→ Goal of the exercise:
Of all the entries below, only the lines from the one with "source_moves_ok c c'" up to and including the one with "Record dispatcher_ok (d" are to be duplicated exactly.

→ Material shown:
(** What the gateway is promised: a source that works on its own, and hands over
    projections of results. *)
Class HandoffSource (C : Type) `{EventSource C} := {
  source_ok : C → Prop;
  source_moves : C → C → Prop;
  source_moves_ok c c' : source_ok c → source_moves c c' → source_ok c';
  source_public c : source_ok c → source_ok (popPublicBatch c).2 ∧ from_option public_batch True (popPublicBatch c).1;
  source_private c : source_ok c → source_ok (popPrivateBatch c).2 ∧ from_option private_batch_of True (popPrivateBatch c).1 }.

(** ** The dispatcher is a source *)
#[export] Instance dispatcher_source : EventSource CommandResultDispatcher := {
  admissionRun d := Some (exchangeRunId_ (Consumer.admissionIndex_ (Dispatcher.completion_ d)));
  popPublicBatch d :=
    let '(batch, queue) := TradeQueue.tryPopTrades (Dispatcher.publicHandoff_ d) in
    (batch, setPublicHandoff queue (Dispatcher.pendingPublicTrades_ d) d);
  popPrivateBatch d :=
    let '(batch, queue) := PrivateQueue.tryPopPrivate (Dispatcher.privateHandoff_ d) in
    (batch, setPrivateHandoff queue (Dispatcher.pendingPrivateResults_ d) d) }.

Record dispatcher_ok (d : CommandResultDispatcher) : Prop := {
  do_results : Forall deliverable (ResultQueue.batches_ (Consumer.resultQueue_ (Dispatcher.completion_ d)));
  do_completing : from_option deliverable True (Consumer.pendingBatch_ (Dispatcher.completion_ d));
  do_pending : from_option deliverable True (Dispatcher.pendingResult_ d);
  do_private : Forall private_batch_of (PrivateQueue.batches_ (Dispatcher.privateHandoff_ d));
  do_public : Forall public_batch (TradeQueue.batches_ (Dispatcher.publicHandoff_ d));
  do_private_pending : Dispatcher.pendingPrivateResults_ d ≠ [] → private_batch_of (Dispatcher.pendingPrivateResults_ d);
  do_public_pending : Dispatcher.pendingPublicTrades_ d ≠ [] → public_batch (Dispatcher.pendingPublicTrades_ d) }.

→ Response area:
  source_moves_ok c c' : source_ok c → source_moves c c' → source_ok c';
  source_public c : source_ok c → source_ok (popPublicBatch c).2 ∧ from_option public_batch True (popPublicBatch c).1;
  source_private c : source_ok c → source_ok (popPrivateBatch c).2 ∧ from_option private_batch_of True (popPrivateBatch c).1 }.

(** ** The dispatcher is a source *)
#[export] Instance dispatcher_source : EventSource CommandResultDispatcher := {
  admissionRun d := Some (exchangeRunId_ (Consumer.admissionIndex_ (Dispatcher.completion_ d)));
  popPublicBatch d :=
    let '(batch, queue) := TradeQueue.tryPopTrades (Dispatcher.publicHandoff_ d) in
    (batch, setPublicHandoff queue (Dispatcher.pendingPublicTrades_ d) d);
  popPrivateBatch d :=
    let '(batch, queue) := PrivateQueue.tryPopPrivate (Dispatcher.privateHandoff_ d) in
    (batch, setPrivateHandoff queue (Dispatcher.pendingPrivateResults_ d) d) }.

Record dispatcher_ok (d : CommandResultDispatcher) : Prop := {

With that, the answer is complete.